Mixture of insighTful Experts (MoTE): The Synergy of Thought Chains and Expert Mixtures in Self-Alignment
Zhili Liu, Yunhao Gou, Kai Chen, Lanqing Hong, Jiahui Gao, Fei Mi, Yu Zhang, Zhenguo Li, Xin Jiang, Qun Liu, James T. Kwok
TL;DR
MoTE tackles the challenge of aligning LLMs with human values by integrating structured, multi-step reasoning with a step-level mixture-of-experts (MoE) architecture. It introduces a four-step reasoning chain—Question Analysis, Answer Guidance, Safe Answer, and Safety Checking—coupled with parallel LoRA experts dedicated to each step and a shared expert to promote cross-step collaboration, enabling adaptive inference lengths and improved safety even for smaller models. Experimental results on 7B and 8B models show substantial gains in safety and jailbreak resistance, with performance competitive to OpenAI’s o1 model on key benchmarks, alongside comprehensive ablations that highlight the contributions of data, step-level routing, and step skipping. The work provides both empirical evidence and theoretical rationale for decomposing alignment into intermediate steps and demonstrates a scalable, training-efficient path for robust self-alignment in LLMs. Overall, MoTE advances practical self-alignment by fusing reasoning-driven safety with parameter-efficient MoE, offering a foundation for extending safer AI across domains and modalities.
Abstract
As the capabilities of large language models (LLMs) continue to expand, aligning these models with human values remains a significant challenge. Recent studies show that reasoning abilities contribute significantly to model safety, while integrating Mixture-of-Experts (MoE) architectures can further enhance alignment. In this work, we address a fundamental question: How to effectively incorporate reasoning abilities and MoE architectures into self-alignment process in LLMs? We propose Mixture of insighTful Experts (MoTE), a novel framework that synergistically combines reasoning chains and expert mixtures to improve self-alignments.

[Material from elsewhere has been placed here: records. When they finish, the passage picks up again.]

(** * Session handlers of the auth controller

    A shallow embedding of [src/controller/auth.controller.js]
    ([loginUser], [refreshTokenSets], [logOut]).  Each handler is an
    [async] function: it is embedded as a small program whose nodes are
    the handler's own synchronous effects on [res], [next] and the
    console, and its calls to functions imported from other modules.
    The modules that answer those calls are a parameter of the
    semantics ([Collaborators]); a request is either served from start
    to end ([run]) or in turns that end at its [await]s, between which
    other requests go on ([interleave]).

    The services behind the handlers (the token store, the reuse
    check) are not part of the sources.  What is proved of a handler
    is proved for any such services; the store defined below, built
    after the specification, only serves to run the handlers on
    examples. *)

From Stdlib Require Import String List Bool Arith ZArith Lia DecimalString.
Import ListNotations.
Open Scope string_scope.
Open Scope list_scope.


(** ** Values *)

(** Values of the option object handed to [res.cookie] and of values
    that are only tested for truthiness. *)
Inductive JsVal : Type :=
| JUndefined
| JNull
| JBool (b : bool)
| JNum (z : Z)
| JStr (s : string)
| JDoc.
(** X16, witness: the sign-in is answered by the session of the samples,
    and the pipeline call that follows bears [A1]. *)
Lemma X16_witness :
  let w := world (∅ : Storage) [ok signed_in_body; ok (JArr [])] in
  let run := (wait BaasApi.authWithLocal codec show legacyUrl
                     (Some (JStr "ada")) (Some (JStr "secret"))
              then Baas._doAuthed codec legacyUrl 1 "/pipeline" "POST" (Some "[]")
                                  None None) w in
  exists login req tail,
    trace run = [Fetch Primary login; Baas.entry "/pipeline" "POST" (Some "[]") true false;
                 Fetch Primary req] ++ tail
    /\ assoc "Authorization" (fa_headers (init req)) = Some "Bearer A1".
Proof.
  intros w run.
  destruct (X16_authWithLocal_then_dispatch_bears_the_access_token
              codec show legacyUrl (Some (JStr "ada")) (Some (JStr "secret"))
              0 "/pipeline" "POST" (Some "[]") None w
              {| status := 200; statusText := "OK";
                 contentType := Some "application/json";
                 payload := Some signed_in_body |}
              [("accessToken", JStr "A1"); ("user", JObj [("_id", JStr "u1")]);
               ("refreshToken", JStr "R1")]
              eq_refl eq_refl eq_refl eq_refl)
    as (login & req & tail & T & _ & _ & Ha).
  exists login, req, tail. split; [exact T | exact Ha].
Defined.
(** X5. Whatever [add_element] returns, the table keeps its extent and
    its continuity: the first row has the old Top [m], the last row the old
    Bottom [m], a continuous table stays continuous, and the table is the
    old one or has exactly one row more. *)
Theorem add_element_keeps_structure (df df1 : list Row) (z_new : Q) :
  result (add_element df z_new) = Value df1 ->
  (continuous df -> continuous df1)
  /\ Top <$> head df1 = Top <$> head df
  /\ Bottom <$> last df1 = Bottom <$> last df
  /\ (df1 = df \/ length df1 = S (length df)).
Proof.
  intros Hres.
  destruct (add_element_cases df z_new) as [E | [[line E] | (i & seg & Hl & _ & _ & E)]];
    rewrite E in Hres; cbn in Hres; inversion Hres; subst; auto.
  fold (splice df i seg z_new). repeat split.
  - apply continuous_splice. exact Hl.
  - apply splice_head_Top. exact Hl.
  - apply splice_last_Bottom. exact Hl.
  - right. unfold splice. rewrite <- (take_drop_middle df i seg Hl) at 3.
    rewrite !length_app. cbn. lia.
Qed.

Lemma add_element_keeps_structure_witness :
  (continuous MP_two_sections -> continuous (splice MP_two_sections 0 (mkRow None (Some 1) 10 6 5 6 50) 8))
  /\ Top <$> head (splice MP_two_sections 0 (mkRow None (Some 1) 10 6 5 6 50) 8)
     = Top <$> head MP_two_sections
  /\ Bottom <$> last (splice MP_two_sections 0 (mkRow None (Some 1) 10 6 5 6 50) 8)
     = Bottom <$> last MP_two_sections
  /\ (splice MP_two_sections 0 (mkRow None (Some 1) 10 6 5 6 50) 8 = MP_two_sections
      \/ length (splice MP_two_sections 0 (mkRow None (Some 1) 10 6 5 6 50) 8)
         = S (length MP_two_sections)).
Proof.
  apply (add_element_keeps_structure MP_two_sections
           (splice MP_two_sections 0 (mkRow None (Some 1) 10 6 5 6 50) 8) 8).
  reflexivity.
Defined.


Lemma well_formed_cons (a : Row) (l : list Row) :
  well_formed (a :: l)
  <-> Bottom a < Top a
      /\ match l with [] => True | b :: _ => Bottom a == Top b end
      /\ well_formed l.
Proof.
  unfold well_formed. rewrite continuous_cons, Forall_cons. tauto.
Qed.

Lemma well_formed_descends (b : Row) (l : list Row) (r : Row) :
  well_formed (b :: l) -> In r (b :: l) -> Top r <= Top b.
Proof.
  revert b. induction l as [|c l IH]; intros b Hw Hin.
  - destruct Hin as [<- | []]. lra.
  - apply well_formed_cons in Hw. destruct Hw as (Hb & Hbc & Hw).
    destruct Hin as [<- | Hin]; [lra |].
    specialize (IH c Hw Hin).
    apply well_formed_cons in Hw. destruct Hw as (Hc & _). lra.
Qed.

Lemma filter_imap_none (g : nat -> nat) (z : Q) (l : list Row) :
  (forall r, In r l -> Top r <= z) ->
  List.filter (straddles z) (imap (fun i r => (g i, r)) l) = [].
Proof.
  revert g. induction l as [|a l IH]; intros g H; [reflexivity |].
  cbn [imap List.filter]. unfold straddles at 1. cbn [snd].
  assert (E : Qlt_bool z (Top a) = false)
    by (apply Qlt_bool_false_iff, H; left; reflexivity).
  rewrite E. cbn [andb].
  apply (IH (g ∘ S)). intros r Hr. apply H. right. exact Hr.
Qed.

Lemma one_segment_straddles (g : nat -> nat) (z : Q) (df : list Row) (a b : Row) :
  well_formed df -> head df = Some a -> last df = Some b ->
  Bottom b < z -> z < Top a ->
  (forall r, In r df -> ~ Top r == z /\ ~ Bottom r == z) ->
  exists i seg, List.filter (straddles z) (imap (fun i r => (g i, r)) df) = [(i, seg)].
Proof.
  revert g a. induction df as [|x df IH]; intros g a Hw Ha Hb Hlo Hhi Hnode; [discriminate |].
  cbn in Ha. inversion Ha; subst x. clear Ha.
  apply well_formed_cons in Hw. destruct Hw as (Hpos & Hnext & Hw).
  cbn [imap List.filter]. unfold straddles at 1. cbn [snd].
  assert (E1 : Qlt_bool z (Top a) = true) by (apply Qlt_bool_iff; exact Hhi).
  rewrite E1. cbn [andb].
  destruct (Qlt_bool (Bottom a) z) eqn:E2.
  - exists (g 0%nat), a. f_equal.
    destruct df as [|c df]; [reflexivity |].
    apply (filter_imap_none (g ∘ S)). intros r Hr.
    pose proof (well_formed_descends c df r Hw Hr). apply Qlt_bool_iff in E2. lra.
  - apply Qlt_bool_false_iff in E2.
    destruct (Hnode a (or_introl eq_refl)) as [_ Hne].
    assert (Hlt : z < Bottom a).
    { destruct (Qlt_le_dec z (Bottom a)) as [H | H]; [exact H |].
      exfalso. apply Hne. lra. }
    destruct df as [|c df].
    + cbn in Hb. inversion Hb; subst. lra.
    + apply (IH (g ∘ S) c Hw eq_refl).
      * rewrite last_cons_cons in Hb. exact Hb.
      * exact Hlo.
      * lra.
      * intros r Hr. apply Hnode. right. exact Hr.
Qed.

Lemma node_separates (l : list Row) (n : Row) (z : Q) :
  well_formed l -> In n l -> (Top n == z \/ Bottom n == z) ->
  forall r, In r l -> Top r <= z \/ z <= Bottom r.
Proof.
  induction l as [|x l IH]; intros Hw Hn Hz r Hr; [contradiction |].
  apply well_formed_cons in Hw. destruct Hw as (Hx & Hnext & Hw).
  assert (Hbelow : forall s, In s l -> Top s <= Bottom x /\ Bottom s < Bottom x).
  { intros s Hs. destruct l as [|c l]; [contradiction |].
    pose proof (well_formed_descends c l s Hw Hs) as Hd.
    destruct Hw as [_ Hpos]. rewrite Forall_forall in Hpos.
    pose proof (Hpos s (proj2 (list_elem_of_In _ _) Hs)) as Hps. cbn in Hps.
    split; lra. }
  destruct Hn as [<- | Hn], Hr as [<- | Hr].
  - destruct Hz as [Hz | Hz]; [left | right]; lra.
  - destruct (Hbelow r Hr) as [H1 H2]. left. destruct Hz as [Hz | Hz]; lra.
  - destruct (Hbelow n Hn) as [H1 H2]. right. destruct Hz as [Hz | Hz]; lra.
  - exact (IH Hw Hn Hz r Hr).
Qed.

Lemma all_below_cut (l : list Row) (z : Q) :
  Forall (fun r => Bottom r < Top r) l -> (forall r, In r l -> Top r <= z) ->
  cut_above z l = [] /\ cut_below z l = l.
Proof.
  unfold cut_above, cut_below.
  induction l as [|x l IH]; intros Hpos Hall; [split; reflexivity |].
  apply Forall_cons in Hpos. destruct Hpos as [Hx Hpos].
  destruct (IH Hpos (fun r Hr => Hall r (or_intror Hr))) as [E1 E2].
  pose proof (Hall x (or_introl eq_refl)) as Htop.
  cbn [List.filter].
  assert (F1 : Qle_bool z (Bottom x) = false).
  { apply not_true_is_false. intros H. apply Qle_bool_iff in H. lra. }
  assert (F2 : Qle_bool (Top x) z = true) by (apply Qle_bool_iff; exact Htop).
  rewrite F1, F2, E1, E2. split; reflexivity.
Qed.

Lemma rows_below_first (x : Row) (l : list Row) :
  well_formed (x :: l) -> forall r, In r l -> Top r <= Bottom x.
Proof.
  intros Hw r Hr. apply well_formed_cons in Hw. destruct Hw as (_ & Hnext & Hw).
  destruct l as [|c l]; [contradiction |].
  pose proof (well_formed_descends c l r Hw Hr). lra.
Qed.

Lemma cut_partition (l : list Row) (z : Q) :
  well_formed l -> (forall r, In r l -> Top r <= z \/ z <= Bottom r) ->
  l = cut_above z l ++ cut_below z l.
Proof.
  induction l as [|x l IH]; intros Hw Hsep; [reflexivity |].
  pose proof (rows_below_first x l Hw) as Hbelow.
  apply well_formed_cons in Hw. destruct Hw as (Hx & Hnext & Hw).
  unfold cut_above, cut_below. cbn [List.filter].
  destruct (Qle_bool z (Bottom x)) eqn:E1.
  - apply Qle_bool_iff in E1.
    assert (F2 : Qle_bool (Top x) z = false).
    { apply not_true_is_false. intros H. apply Qle_bool_iff in H. lra. }
    rewrite F2. cbn [app]. f_equal.
    exact (IH Hw (fun r Hr => Hsep r (or_intror Hr))).
  - assert (Htop : Top x <= z).
    { destruct (Hsep x (or_introl eq_refl)) as [H | H]; [exact H |].
      apply Qle_bool_iff in H. rewrite H in E1. discriminate. }
    assert (F2 : Qle_bool (Top x) z = true) by (apply Qle_bool_iff; exact Htop).
    rewrite F2.
    destruct (all_below_cut l z (proj2 Hw)) as [A1 A2].
    { intros r Hr. pose proof (Hbelow r Hr). lra. }
    unfold cut_above, cut_below in A1, A2. rewrite A1, A2. reflexivity.
Qed.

From a data perspective, MoTE employs a structured reasoning chain comprising four key stages: Question Analysis, Answer Guidance, Safe Answer, and Safety Checking. This approach enhances safety through multi-step reasoning and proves effective even for smaller and less powerful LLMs (e.g., 7B models). From an architectural perspective, MoTE adopts a multi-LoRA framework with step-level routing, where each expert is dedicated to a specific reasoning step. This design eliminates the need for balance losses, ensures stable training, and supports adaptive inference lengths. Experimental results demonstrate that MoTE significantly improves model safety, jailbreak resistance, and over-refusal capabilities, achieving performance comparable to OpenAI's state-of-the-art o1 model.